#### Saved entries
______________________________
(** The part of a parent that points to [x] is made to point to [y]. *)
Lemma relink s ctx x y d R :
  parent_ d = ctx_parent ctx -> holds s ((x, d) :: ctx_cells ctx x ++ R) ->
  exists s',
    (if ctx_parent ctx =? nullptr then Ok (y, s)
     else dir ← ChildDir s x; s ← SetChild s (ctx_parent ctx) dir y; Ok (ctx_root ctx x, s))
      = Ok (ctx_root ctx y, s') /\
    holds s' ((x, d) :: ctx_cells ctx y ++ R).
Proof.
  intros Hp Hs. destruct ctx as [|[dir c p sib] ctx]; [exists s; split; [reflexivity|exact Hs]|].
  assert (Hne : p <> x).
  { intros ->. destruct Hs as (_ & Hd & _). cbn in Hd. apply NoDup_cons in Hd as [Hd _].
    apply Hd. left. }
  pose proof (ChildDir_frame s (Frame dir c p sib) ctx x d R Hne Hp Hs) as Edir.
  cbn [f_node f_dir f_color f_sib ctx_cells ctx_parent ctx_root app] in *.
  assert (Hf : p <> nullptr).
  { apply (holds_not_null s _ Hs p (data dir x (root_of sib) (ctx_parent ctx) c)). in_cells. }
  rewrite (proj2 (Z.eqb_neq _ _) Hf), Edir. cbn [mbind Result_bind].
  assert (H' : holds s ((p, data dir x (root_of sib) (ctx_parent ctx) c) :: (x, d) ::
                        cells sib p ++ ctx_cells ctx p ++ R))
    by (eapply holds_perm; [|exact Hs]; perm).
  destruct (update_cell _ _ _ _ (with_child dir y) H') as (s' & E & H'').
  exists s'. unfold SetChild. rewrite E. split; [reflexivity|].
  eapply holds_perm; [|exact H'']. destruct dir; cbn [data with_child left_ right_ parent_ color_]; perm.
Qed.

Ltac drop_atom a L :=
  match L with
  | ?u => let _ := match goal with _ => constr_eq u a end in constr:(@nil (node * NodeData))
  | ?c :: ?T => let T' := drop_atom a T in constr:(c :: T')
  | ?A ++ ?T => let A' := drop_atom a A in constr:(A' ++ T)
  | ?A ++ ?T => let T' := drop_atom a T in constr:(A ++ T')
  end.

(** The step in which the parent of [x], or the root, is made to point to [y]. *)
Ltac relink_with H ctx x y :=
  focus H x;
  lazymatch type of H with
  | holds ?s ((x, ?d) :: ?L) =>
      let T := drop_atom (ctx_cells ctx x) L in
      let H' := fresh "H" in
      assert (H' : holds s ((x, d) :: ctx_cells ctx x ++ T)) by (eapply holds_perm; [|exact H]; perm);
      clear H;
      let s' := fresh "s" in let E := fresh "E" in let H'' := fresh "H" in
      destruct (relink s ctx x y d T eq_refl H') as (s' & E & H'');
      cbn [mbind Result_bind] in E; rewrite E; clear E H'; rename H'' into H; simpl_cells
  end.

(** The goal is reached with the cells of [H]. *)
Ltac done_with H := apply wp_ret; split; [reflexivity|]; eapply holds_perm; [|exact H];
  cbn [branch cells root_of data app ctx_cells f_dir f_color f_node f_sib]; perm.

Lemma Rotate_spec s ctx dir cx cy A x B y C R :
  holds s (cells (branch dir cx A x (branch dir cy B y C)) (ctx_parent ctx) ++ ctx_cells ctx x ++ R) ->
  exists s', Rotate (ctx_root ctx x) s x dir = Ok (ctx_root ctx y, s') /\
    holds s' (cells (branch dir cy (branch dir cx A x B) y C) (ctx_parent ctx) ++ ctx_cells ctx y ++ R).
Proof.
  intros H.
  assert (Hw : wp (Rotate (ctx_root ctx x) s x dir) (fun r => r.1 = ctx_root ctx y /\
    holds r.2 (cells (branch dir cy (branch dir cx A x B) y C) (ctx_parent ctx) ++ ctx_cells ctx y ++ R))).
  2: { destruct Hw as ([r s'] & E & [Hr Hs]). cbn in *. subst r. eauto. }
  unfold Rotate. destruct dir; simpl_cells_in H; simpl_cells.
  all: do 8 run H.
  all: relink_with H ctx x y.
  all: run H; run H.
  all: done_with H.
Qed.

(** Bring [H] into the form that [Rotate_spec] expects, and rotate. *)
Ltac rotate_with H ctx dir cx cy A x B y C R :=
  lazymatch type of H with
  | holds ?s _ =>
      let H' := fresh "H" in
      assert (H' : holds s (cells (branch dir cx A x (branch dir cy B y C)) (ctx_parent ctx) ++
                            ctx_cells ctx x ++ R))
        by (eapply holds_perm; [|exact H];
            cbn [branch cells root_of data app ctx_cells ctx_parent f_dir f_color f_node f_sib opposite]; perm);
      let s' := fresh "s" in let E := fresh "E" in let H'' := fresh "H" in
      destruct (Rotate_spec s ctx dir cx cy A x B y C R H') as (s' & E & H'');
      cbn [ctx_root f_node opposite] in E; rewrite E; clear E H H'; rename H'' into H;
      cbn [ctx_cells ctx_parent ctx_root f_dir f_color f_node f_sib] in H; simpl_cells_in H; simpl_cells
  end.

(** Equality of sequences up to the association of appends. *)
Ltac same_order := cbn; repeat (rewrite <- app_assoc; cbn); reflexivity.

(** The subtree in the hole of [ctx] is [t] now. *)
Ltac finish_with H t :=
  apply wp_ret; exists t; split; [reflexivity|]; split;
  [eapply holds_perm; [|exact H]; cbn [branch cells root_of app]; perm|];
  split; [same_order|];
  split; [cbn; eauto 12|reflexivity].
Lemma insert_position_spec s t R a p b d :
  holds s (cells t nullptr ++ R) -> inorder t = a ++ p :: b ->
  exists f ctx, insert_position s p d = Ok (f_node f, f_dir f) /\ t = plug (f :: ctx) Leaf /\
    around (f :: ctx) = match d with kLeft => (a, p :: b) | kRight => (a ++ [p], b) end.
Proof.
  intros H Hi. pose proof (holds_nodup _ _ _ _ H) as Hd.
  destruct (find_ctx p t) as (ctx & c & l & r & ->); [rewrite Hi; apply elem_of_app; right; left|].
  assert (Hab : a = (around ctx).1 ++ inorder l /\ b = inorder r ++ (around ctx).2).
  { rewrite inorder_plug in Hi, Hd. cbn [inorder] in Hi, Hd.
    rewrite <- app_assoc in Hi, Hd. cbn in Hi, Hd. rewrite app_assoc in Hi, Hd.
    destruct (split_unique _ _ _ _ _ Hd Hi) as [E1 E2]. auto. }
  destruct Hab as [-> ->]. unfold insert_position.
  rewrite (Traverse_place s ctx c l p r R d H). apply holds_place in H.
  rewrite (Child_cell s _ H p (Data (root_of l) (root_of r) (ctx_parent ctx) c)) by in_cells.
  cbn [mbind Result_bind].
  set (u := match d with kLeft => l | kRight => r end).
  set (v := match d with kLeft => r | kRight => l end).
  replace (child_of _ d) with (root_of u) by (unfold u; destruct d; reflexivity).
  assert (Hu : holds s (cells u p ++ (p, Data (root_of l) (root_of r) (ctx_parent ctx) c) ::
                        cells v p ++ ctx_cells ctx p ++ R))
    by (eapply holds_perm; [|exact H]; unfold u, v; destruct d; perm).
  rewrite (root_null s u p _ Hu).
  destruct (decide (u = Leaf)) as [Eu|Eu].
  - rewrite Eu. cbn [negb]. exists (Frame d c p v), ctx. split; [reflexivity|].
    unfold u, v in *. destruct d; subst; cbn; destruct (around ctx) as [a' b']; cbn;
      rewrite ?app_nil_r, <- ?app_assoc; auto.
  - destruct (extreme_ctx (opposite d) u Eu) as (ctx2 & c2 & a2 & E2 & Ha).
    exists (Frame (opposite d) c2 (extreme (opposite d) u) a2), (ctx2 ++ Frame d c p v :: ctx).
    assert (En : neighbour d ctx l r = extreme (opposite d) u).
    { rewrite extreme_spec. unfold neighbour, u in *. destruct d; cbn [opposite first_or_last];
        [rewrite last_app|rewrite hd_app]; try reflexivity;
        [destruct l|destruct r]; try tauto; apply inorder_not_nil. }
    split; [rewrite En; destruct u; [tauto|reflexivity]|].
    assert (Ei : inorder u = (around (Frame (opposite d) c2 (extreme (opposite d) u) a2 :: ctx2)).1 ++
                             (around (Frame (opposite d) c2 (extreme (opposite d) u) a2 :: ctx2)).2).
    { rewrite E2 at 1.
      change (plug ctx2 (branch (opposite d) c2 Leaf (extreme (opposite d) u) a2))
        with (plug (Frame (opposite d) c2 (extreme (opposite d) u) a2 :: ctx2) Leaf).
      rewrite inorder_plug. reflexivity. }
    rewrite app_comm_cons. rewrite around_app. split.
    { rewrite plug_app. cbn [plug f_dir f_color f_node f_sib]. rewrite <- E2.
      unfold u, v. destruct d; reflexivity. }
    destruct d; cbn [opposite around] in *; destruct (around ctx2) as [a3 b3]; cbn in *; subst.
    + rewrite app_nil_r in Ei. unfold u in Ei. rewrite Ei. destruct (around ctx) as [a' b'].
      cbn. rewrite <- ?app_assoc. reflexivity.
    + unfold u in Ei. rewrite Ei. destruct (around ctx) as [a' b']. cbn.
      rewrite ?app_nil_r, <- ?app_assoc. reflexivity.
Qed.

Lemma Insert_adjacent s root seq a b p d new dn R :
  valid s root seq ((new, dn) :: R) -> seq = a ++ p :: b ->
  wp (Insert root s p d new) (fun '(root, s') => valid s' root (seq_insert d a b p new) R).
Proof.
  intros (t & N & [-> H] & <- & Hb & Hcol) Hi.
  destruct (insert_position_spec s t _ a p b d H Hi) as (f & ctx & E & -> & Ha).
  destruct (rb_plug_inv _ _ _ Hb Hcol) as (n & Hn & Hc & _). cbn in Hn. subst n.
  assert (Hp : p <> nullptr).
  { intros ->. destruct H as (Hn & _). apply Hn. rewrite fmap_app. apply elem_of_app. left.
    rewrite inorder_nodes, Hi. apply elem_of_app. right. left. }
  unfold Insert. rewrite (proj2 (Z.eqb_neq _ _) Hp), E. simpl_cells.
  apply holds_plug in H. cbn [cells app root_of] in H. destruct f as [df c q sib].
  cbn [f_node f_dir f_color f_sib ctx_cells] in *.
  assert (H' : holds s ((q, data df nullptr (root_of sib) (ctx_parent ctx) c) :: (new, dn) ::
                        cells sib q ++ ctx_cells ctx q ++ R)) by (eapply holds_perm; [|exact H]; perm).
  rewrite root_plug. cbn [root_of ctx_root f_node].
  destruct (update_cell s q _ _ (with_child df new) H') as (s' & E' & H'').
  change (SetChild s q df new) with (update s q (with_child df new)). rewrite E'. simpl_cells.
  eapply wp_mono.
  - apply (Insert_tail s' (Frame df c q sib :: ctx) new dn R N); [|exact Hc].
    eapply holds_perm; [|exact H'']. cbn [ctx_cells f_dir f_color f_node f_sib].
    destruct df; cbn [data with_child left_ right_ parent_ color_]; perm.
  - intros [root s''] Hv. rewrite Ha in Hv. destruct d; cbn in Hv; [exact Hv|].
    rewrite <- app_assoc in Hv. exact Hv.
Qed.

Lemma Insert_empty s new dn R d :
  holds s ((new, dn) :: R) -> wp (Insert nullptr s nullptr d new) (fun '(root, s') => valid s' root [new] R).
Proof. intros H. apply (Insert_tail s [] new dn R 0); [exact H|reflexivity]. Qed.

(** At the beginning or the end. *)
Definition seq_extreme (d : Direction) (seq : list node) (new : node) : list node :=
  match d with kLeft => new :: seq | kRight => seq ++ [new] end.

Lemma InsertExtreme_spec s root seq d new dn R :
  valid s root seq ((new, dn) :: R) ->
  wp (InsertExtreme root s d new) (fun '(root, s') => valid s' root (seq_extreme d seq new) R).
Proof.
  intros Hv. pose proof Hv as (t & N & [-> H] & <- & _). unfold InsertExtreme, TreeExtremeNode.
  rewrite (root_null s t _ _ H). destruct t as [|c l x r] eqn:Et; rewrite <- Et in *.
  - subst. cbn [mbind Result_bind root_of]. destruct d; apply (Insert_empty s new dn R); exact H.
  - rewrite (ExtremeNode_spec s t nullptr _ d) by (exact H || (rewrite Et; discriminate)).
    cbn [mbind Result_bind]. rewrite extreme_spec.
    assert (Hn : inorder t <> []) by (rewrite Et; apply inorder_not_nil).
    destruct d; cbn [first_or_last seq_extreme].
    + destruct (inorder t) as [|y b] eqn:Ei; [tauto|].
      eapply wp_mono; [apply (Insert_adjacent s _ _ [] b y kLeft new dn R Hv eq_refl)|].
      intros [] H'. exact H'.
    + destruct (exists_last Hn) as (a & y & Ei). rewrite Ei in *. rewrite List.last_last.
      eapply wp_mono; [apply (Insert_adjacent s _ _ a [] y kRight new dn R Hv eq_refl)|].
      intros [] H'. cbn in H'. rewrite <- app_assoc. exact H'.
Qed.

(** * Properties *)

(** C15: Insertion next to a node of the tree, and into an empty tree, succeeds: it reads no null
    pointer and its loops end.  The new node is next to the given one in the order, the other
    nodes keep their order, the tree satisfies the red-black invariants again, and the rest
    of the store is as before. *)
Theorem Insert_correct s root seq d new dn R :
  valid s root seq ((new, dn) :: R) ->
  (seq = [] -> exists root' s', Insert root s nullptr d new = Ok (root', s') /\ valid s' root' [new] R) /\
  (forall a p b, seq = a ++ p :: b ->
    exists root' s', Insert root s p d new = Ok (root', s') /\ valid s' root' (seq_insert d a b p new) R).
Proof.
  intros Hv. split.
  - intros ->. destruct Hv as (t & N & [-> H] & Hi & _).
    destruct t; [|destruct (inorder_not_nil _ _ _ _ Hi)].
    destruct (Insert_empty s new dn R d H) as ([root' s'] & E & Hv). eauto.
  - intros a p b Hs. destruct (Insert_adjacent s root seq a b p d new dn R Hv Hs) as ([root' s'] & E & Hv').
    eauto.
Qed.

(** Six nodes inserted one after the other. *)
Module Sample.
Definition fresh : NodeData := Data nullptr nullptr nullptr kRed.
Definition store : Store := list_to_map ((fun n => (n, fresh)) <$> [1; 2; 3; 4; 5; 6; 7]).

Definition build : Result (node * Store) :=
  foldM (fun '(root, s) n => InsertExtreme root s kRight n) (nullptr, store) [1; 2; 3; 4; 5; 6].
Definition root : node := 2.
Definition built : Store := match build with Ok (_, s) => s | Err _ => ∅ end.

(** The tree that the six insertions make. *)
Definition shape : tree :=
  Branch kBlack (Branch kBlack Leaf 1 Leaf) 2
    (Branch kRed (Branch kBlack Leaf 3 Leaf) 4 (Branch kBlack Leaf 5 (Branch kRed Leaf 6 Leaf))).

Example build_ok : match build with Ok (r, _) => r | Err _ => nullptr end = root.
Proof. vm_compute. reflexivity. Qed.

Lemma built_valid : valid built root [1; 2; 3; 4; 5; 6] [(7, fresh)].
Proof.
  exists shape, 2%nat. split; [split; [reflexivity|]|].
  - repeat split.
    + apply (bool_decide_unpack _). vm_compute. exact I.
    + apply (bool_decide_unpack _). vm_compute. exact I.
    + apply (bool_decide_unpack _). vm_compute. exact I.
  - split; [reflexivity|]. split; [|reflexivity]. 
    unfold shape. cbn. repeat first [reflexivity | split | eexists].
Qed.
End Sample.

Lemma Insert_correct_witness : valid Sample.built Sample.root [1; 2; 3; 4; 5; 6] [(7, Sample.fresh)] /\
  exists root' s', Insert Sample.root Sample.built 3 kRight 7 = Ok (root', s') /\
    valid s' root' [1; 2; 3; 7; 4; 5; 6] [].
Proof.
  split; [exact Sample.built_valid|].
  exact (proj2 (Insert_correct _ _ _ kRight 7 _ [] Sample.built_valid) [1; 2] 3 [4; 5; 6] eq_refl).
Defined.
______________________________
#### TASK STATEMENT
Write out, from the lines above, only those from the line with "set (v := match" to the line with "- rewrite Eu.", exactly as given, including the first and the last.

#### RESPONSE AREA
  set (v := match d with kLeft => r | kRight => l end).
  replace (child_of _ d) with (root_of u) by (unfold u; destruct d; reflexivity).
  assert (Hu : holds s (cells u p ++ (p, Data (root_of l) (root_of r) (ctx_parent ctx) c) ::
                        cells v p ++ ctx_cells ctx p ++ R))
    by (eapply holds_perm; [|exact H]; unfold u, v; destruct d; perm).
  rewrite (root_null s u p _ Hu).
  destruct (decide (u = Leaf)) as [Eu|Eu].
  - rewrite Eu. cbn [negb]. exists (Frame d c p v), ctx. split; [reflexivity|].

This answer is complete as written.